Methanol Marathon

The U.S. Department of Energy got 200 eager engineering students and their faculty advisors to spend two years trying to optimize the use of M85 in a production vehicle. The students were expecting a conversion and rally, and they took part in an once-in-a-lifetime experience.  The students also enhanced their chances of finding a job in the automobile business.  Their future employers will benefit from the experience the students acquired.
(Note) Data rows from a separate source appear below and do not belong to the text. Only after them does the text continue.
(** * CalibNet_pytorch: the training script [train.py]

  A shallow embedding of [val], [train] and the data-loader set-up of
  the script's entry point, and the properties of the refinement loop,
  the loss, the checkpoints and the batching that follow from the code.

  Python objects that the script mutates (the model, the optimizer, the
  [args] namespace, the files under the checkpoint directory) live in an
  explicit [World]; the script's functions are computations in a state
  and exception monad over it.  Calls into the collaborators (network,
  exponential map, depth reprojector, losses) are recorded in a trace.

  Tensors are values: [t.to(device)] returns [t].  What the script
  prints or logs (tqdm, print_warning, the logger) is left out, as are
  failures inside the collaborators (shapes, devices, the file system);
  the exceptions of the script's own control path are kept. *)

From Stdlib Require Import ZArith List Bool Lia Floats Ascii String.
From stdpp Require Import gmap strings list fin_maps pretty.
Import ListNotations.

Local Open Scope string_scope.
Local Open Scope Z_scope.
Local Open Scope list_scope.

(** ** Batched 4x4 transforms

  [torch.eye], [Tensor.repeat] and [Tensor.bmm] on tensors of shape
  (B,4,4), over an arbitrary carrier of entries. *)
Module Tensor.
Section Entries.
Context {R : Type} (r0 r1 : R) (radd rmul : R -> R -> R).

Definition mat : Type := list (list R).
(** a tensor of shape (B,n,n): one matrix per batch element *)
Definition bmat : Type := list mat.

Definition eye (n : nat) : mat :=
  map (fun i => map (fun j => if Nat.eqb i j then r1 else r0) (seq 0 n)) (seq 0 n).

(** [m.repeat(B,1,1)] on a 2-d tensor [m] *)
Definition repeat_batch (m : mat) (B : nat) : bmat := repeat m B.

Definition dot (u v : list R) : R :=
  fold_left radd (zip_with rmul u v) r0.

Definition col (j : nat) (m : mat) : list R :=
  map (fun row => nth j row r0) m.

Definition ncols (m : mat) : nat :=
  match m with [] => O | row :: _ => length row end.

Definition mm (a b : mat) : mat :=
  map (fun row => map (fun j => dot row (col j b)) (seq 0 (ncols b))) a.

(** [a.bmm(b)]: a NEW tensor, the product of each pair of matrices;
    neither operand is modified. *)
Definition bmm (a b : bmat) : bmat := zip_with mm a b.
End Entries.
End Tensor.

(** ** Exceptions the script can raise on its own control path *)
Inductive PyErr : Type :=
  | KeyError (key : string)
  | IndexError
  | ZeroDivisionError
  | ValueError
  | TypeError
  | FileNotFoundError (path : string).

(** ** [os.path.join] for two components (posixpath) *)
Definition starts_with_slash (s : string) : bool :=
  match s with
  | String c _ => if Ascii.ascii_dec c "/"%char then true else false
  | EmptyString => false
  end.

Fixpoint ends_with_slash (s : string) : bool :=
  match s with
  | EmptyString => false
  | String c EmptyString => if Ascii.ascii_dec c "/"%char then true else false
  | String _ rest => ends_with_slash rest
  end.

Definition path_join (a b : string) : string :=
  if starts_with_slash b then b
  else if orb (String.eqb a "") (ends_with_slash a) then a ++ b
  else a ++ "/" ++ b.

(** ** The command line ([options]) *)
Record Args : Type := mkArgs {
  a_batch_size : Z;
  a_device : string;
  a_resume : string;
  a_epoch : Z;
  a_checkpoint_dir : string;
  a_checkpoint_name : string;
  a_lr0 : float;
  a_momentum : float;
  a_weight_decay : float;
  a_lr_exp_decay : float;
  a_scale : float;
  a_inner_iter : Z;
  a_alpha : float;
  a_beta : float;
  a_pooling : Z
  }.

Definition set_device (dev : string) (a : Args) : Args :=
  mkArgs (a_batch_size a) dev (a_resume a) (a_epoch a) (a_checkpoint_dir a)
         (a_checkpoint_name a) (a_lr0 a) (a_momentum a) (a_weight_decay a)
         (a_lr_exp_decay a) (a_scale a) (a_inner_iter a) (a_alpha a) (a_beta a)
         (a_pooling a).

(** ** Python floats

  [float] is the kernel's binary64; [<] and [+], [/] are IEEE. *)
Definition float_of_len (n : nat) : float :=
  PrimFloat.of_uint63 (Uint63.of_Z (Z.of_nat n)).

(** [x / n] for a float or int [x] (held as a float) and [n = len(loader)]. *)
Definition div_by_len (x : float) (n : nat) : PyErr + float :=
  match n with
  | O => inl ZeroDivisionError
  | _ => inr (PrimFloat.div x (float_of_len n))
  end.
(** * google-https-dns: the bootstrap of [main.go], its listeners, and the
      query handler

    The development follows [main.go]:
    - [Section Bootstrap] embeds [main] and the [Action] closure that the
      command-line library runs on the parsed flags, as a small monad over
      the package-level variables of the file plus a log of observable
      events, with early process exit;
    - [Module Serve] embeds the goroutines of [serve] and the spawn and wait
      loops of [main] as a labelled transition system over unbuffered
      channels;
    - [Module Gdns] models the query path of the [gdns] package, which
      [main.go] only imports. *)

From stdpp Require Import base list strings.
From Stdlib Require Import ZArith Lia Ascii.

Local Open Scope string_scope.
Local Open Scope list_scope.
Local Open Scope Z_scope.

(** ** Values shared by all parts *)

(** Go's [(value, error)] results. *)
Inductive result (E A : Type) : Type :=
| Ok (a : A)
| Error (e : E).
Arguments Ok {E A} a.
Arguments Error {E A} e.

(** The verbosity levels used with [glog.V]; [main.go] uses the three
    constants [LINFO], [LERROR] and [LDEBUG]. *)
Inductive Level : Type := LINFO | LERROR | LDEBUG.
Thirteen schools took advantage of methanol’s high octane and raised the compression ratio to improve fuel economy and power. The compression ratios ranged from Michigan Tech’s conservative 10.5:1, to Penn State’s aggressive 14:1. This competition resulted in several creative innovations, such as high-tech ignition systems, reverse flow cooling systems, complex turbochargers, and fuel atomizers.


  • The University of Tennessee, Knoxville had the highest fuel economy at 37 miles per gallon gasoline equivalent (mpgge).
  • Concordia University had a 0-500 feet time of 8.07 seconds.
  • Because they turbocharged their engines, Tennessee and Concordia maintained the production 8.9:1 compression ratio.
  • Rochester Institute of Technology increased the compression ratio, modified the cam profile to increase the flow through the valve, and added an ultrasonic vaporizing system and a high energy ignition deal with cold starts.
  • Trying to get the best of both worlds, Maryland used a 13.25:1 ratio to improve road-load fuel economy and a large, low-boost turbocharger to increase full-load power. They also won the Road Rally Event.
  • Texas Tech University had a dual exhaust system and used a conventional exhaust manifold stove to heat the intake air after the engine was cold started.
  • West Virginia University tested cold starting and determined that an increase in cranking speed of 65 revolutions per minute improved the start time from 1.82 seconds to 0.52 seconds.
  • Penn State University provided resistive heating to the fuel injectors that aided vaporization on cold start-up.
  • Florida Institute of Technology students designed a system where only three of the six cylinders fired during light-load operation.
  • Colorado State’s vehicle had the most innovative M85 concept and for extremely low temperature starting, their vehicle generated dimethyl ether (DME) from the M85 fuel.
  • Washington University installed a supplemental intake air preheated and a multiple spark-ignition system to improve cold starts.
  • New York Institute of Technology use a multi-port simultaneous double-fire fuel injector and a high energy multiple spark capacitive discharge ignition to improve the cold start of the vehicle.
  • The first full emissions tests were held during the second year at the Environmental Protection Agency (EPA) in Ann Arbor, Michigan
  • A gasoline powered control vehicle was used for comparison purposes. This gave the student vehicles a benchmark to which they could compare their performances.
  • A surprising accomplishment was that most cars had very low emissions; even though most schools had no emission testing facilities anywhere near them. The best student vehicle got 20% higher mpgge than the gasoline control vehicle at 55 mph.